__TASK__: The answer consists solely of the listing's lines from the first through the line containing "rewrite lines_from_one_line by assumption. cbn.", each reproduced exactly.

__ENTRIES SHOWN__:

Lemma lines_from_one_line l s :
  one_line l = true →
  lines_from (l ++ s) = (l ++ fst (lines_from s), snd (lines_from s)).
Proof.
  induction l as [|c l IH]; cbn [one_line]; intros H.
  - rewrite !append_nil. now destruct (lines_from s).
  - apply andb_true_iff in H as [Hc Hl]. apply negb_true_iff in Hc.
    rewrite !append_cons. cbn [lines_from]. rewrite (IH Hl), Hc. reflexivity.
Qed.

Lemma lines_from_LF r :
  r ≠ "" → lines_from (String LF r) = ("", fst (lines_from r) :: snd (lines_from r)).
Proof.
  intros Hr. cbn [lines_from]. destruct (lines_from r) as [cur rest].
  destruct r; [congruence | reflexivity].
Qed.

Lemma join_cons sep l l' L : join sep (l :: l' :: L) = l ++ sep ++ join sep (l' :: L).
Proof. reflexivity. Qed.

Lemma join_nonempty sep l L : l ≠ "" → join sep (l :: L) ≠ "".
Proof.
  intros Hl. destruct L; cbn; [exact Hl | ].
  destruct l; [congruence | discriminate].
Qed.

Lemma lines_from_join l L :
  one_line l = true →
  Forall (fun x => one_line x = true ∧ x ≠ "") L →
  lines_from (join NL (l :: L)) = (l, L).
Proof.
  intros Hl HL. revert l Hl.
  induction HL as [|l' L [Hl' Hne] _ IH]; intros l Hl.
  - change (join NL [l]) with l. rewrite <- (append_empty_r l) at 1.
    rewrite lines_from_one_line by assumption. cbn. now rewrite append_empty_r.
  - rewrite join_cons. rewrite lines_from_one_line by assumption.
    change (NL ++ join NL (l' :: L)) with (String LF (join NL (l' :: L))).
    rewrite lines_from_LF by now apply join_nonempty.
    rewrite (IH l' Hl'). cbn. now rewrite append_empty_r.
Qed.

(** Joining lines with "\n" and splitting again gives the lines back. *)
Lemma splitlines_join L :
  Forall (fun x => one_line x = true ∧ x ≠ "") L → splitlines (join NL L) = L.
Proof.
  intros HL. destruct HL as [|l L [Hl Hne] HL]; [reflexivity|].
  unfold splitlines. rewrite lines_from_join by assumption.
  pose proof (join_nonempty NL l L Hne) as Hj.
  destruct (join NL (l :: L)); [congruence | reflexivity].
Qed.

Lemma lines_from_one_lines s :
  one_line (fst (lines_from s)) = true
  ∧ Forall (fun x => one_line x = true) (snd (lines_from s)).
Proof.
  induction s as [|c s [IH1 IH2]]; cbn [lines_from]; [split; [reflexivity | constructor]|].
  destruct (lines_from s) as [cur rest]. cbn [fst snd] in IH1, IH2.
  destruct (is_linebreak c) eqn:Hc.
  - destruct (Ascii.eqb c CR && _); cbn [fst snd]; [now split | ].
    split; [reflexivity | ]. destruct s; [exact IH2 | now constructor].
  - cbn [fst snd one_line]. rewrite Hc. now split.
Qed.

Lemma splitlines_one_line s : Forall (fun x => one_line x = true) (splitlines s).
Proof.
  unfold splitlines. destruct s as [|c s]; [constructor|].
  destruct (lines_from_one_lines (String c s)) as [H1 H2].
  destruct (lines_from (String c s)). now constructor.
Qed.

Lemma one_line_lstrip s : one_line s = true → one_line (lstrip s) = true.
Proof.
  induction s as [|c s IH]; [reflexivity|]. intros H. cbn [lstrip].
  destruct (is_space c); [ | exact H].
  apply IH. cbn in H. now apply andb_true_iff in H as [_ H].
Qed.

Lemma one_line_rstrip s : one_line s = true → one_line (rstrip s) = true.
Proof.
  induction s as [|c s IH]; [reflexivity|]. cbn [one_line rstrip]. intros H.
  apply andb_true_iff in H as [Hc Hs]. specialize (IH Hs).
  destruct (rstrip s) as [|d r].
  - destruct (is_space c); [reflexivity | ]. cbn. now rewrite Hc.
  - cbn [one_line] in IH |- *. now rewrite Hc, IH.
Qed.

Lemma one_line_strip s : one_line s = true → one_line (strip s) = true.
Proof. intros H. unfold strip. now apply one_line_rstrip, one_line_lstrip. Qed.

Lemma rstrip_idem s : rstrip (rstrip s) = rstrip s.
Proof.
  induction s as [|c s IH]; [reflexivity|]. cbn [rstrip].
  destruct (rstrip s) as [|d r] eqn:E.
  - destruct (is_space c) eqn:Hc; [reflexivity | ]. cbn. now rewrite Hc.
  - cbn [rstrip]. cbn [rstrip] in IH. rewrite IH. reflexivity.
Qed.

Lemma rstrip_head c s :
  is_space c = false → ∃ r, rstrip (String c s) = String c r.
Proof.
  intros Hc. cbn [rstrip]. destruct (rstrip s); [rewrite Hc | ]; eauto.
Qed.

Lemma lstrip_head s : lstrip s = "" ∨ ∃ c r, lstrip s = String c r ∧ is_space c = false.
Proof.
  induction s as [|c s IH]; [now left|]. cbn [lstrip].
  destruct (is_space c) eqn:Hc; [exact IH | right; eauto].
Qed.

(** [strip] is idempotent. *)
Lemma strip_idem s : strip (strip s) = strip s.
Proof.
  unfold strip. destruct (lstrip_head s) as [E | (c & r & E & Hc)]; rewrite E.
  - reflexivity.
  - destruct (rstrip_head c r Hc) as [r' Er]. rewrite Er.
    cbn [lstrip]. rewrite Hc, <- Er. apply rstrip_idem.
Qed.

(** A line of a merged text: no line boundary, not blank. *)
Local Abbreviation merged_line l := (one_line l = true ∧ nonempty (strip l) = true).

Lemma merged_line_nonempty l : merged_line l → l ≠ "".
Proof. intros [_ H] ->. discriminate. Qed.

Lemma filter_all {A} (P : A → Prop) `{!∀ x, Decision (P x)} (l : list A) :
  Forall P l → filter P l = l.
Proof.
  induction 1 as [|x l Hx _ IH]; [reflexivity|].
  now rewrite filter_cons_True, IH.
Qed.

Lemma fold_user_mono L acc x : x ∈ acc → x ∈ fold_left add_user_line L acc.
Proof.
  revert acc. induction L as [|l L IH]; intros acc H; [exact H|].
  cbn [fold_left]. apply IH. unfold add_user_line.
  destruct (_ && _); [set_solver | exact H].
Qed.

Lemma fold_user_covers L acc l :
  l ∈ L → nonempty (strip l) = true → is_comment l = false →
  lower (strip l) ∈ fold_left add_user_line L acc.
Proof.
  revert acc. induction L as [|l' L IH]; intros acc Hin Hne Hc.
  - now apply elem_of_nil in Hin.
  - cbn [fold_left]. apply elem_of_cons in Hin as [<- | Hin]; [ | now apply IH].
    apply fold_user_mono. unfold add_user_line. unfold is_comment in Hc.
    rewrite Hne, Hc. cbn. set_solver.
Qed.

Lemma fold_auto_noop L auto_lines combined :
  (∀ l, l ∈ L → lower (strip l) ∈ combined) →
  fold_left add_auto_line L (auto_lines, combined) = (auto_lines, combined).
Proof.
  induction L as [|l L IH]; intros H; [reflexivity|].
  cbn [fold_left]. unfold add_auto_line at 2. unfold in_set.
  rewrite bool_decide_true by (apply H; left). rewrite andb_false_r.
  apply IH. intros l' Hl'. apply H. now right.
Qed.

__TASK OUTPUT__:
Lemma lines_from_one_line l s :
  one_line l = true →
  lines_from (l ++ s) = (l ++ fst (lines_from s), snd (lines_from s)).
Proof.
  induction l as [|c l IH]; cbn [one_line]; intros H.
  - rewrite !append_nil. now destruct (lines_from s).
  - apply andb_true_iff in H as [Hc Hl]. apply negb_true_iff in Hc.
    rewrite !append_cons. cbn [lines_from]. rewrite (IH Hl), Hc. reflexivity.
Qed.

Lemma lines_from_LF r :
  r ≠ "" → lines_from (String LF r) = ("", fst (lines_from r) :: snd (lines_from r)).
Proof.
  intros Hr. cbn [lines_from]. destruct (lines_from r) as [cur rest].
  destruct r; [congruence | reflexivity].
Qed.

Lemma join_cons sep l l' L : join sep (l :: l' :: L) = l ++ sep ++ join sep (l' :: L).
Proof. reflexivity. Qed.

Lemma join_nonempty sep l L : l ≠ "" → join sep (l :: L) ≠ "".
Proof.
  intros Hl. destruct L; cbn; [exact Hl | ].
  destruct l; [congruence | discriminate].
Qed.

Lemma lines_from_join l L :
  one_line l = true →
  Forall (fun x => one_line x = true ∧ x ≠ "") L →
  lines_from (join NL (l :: L)) = (l, L).
Proof.
  intros Hl HL. revert l Hl.
  induction HL as [|l' L [Hl' Hne] _ IH]; intros l Hl.
  - change (join NL [l]) with l. rewrite <- (append_empty_r l) at 1.
    rewrite lines_from_one_line by assumption. cbn. now rewrite append_empty_r.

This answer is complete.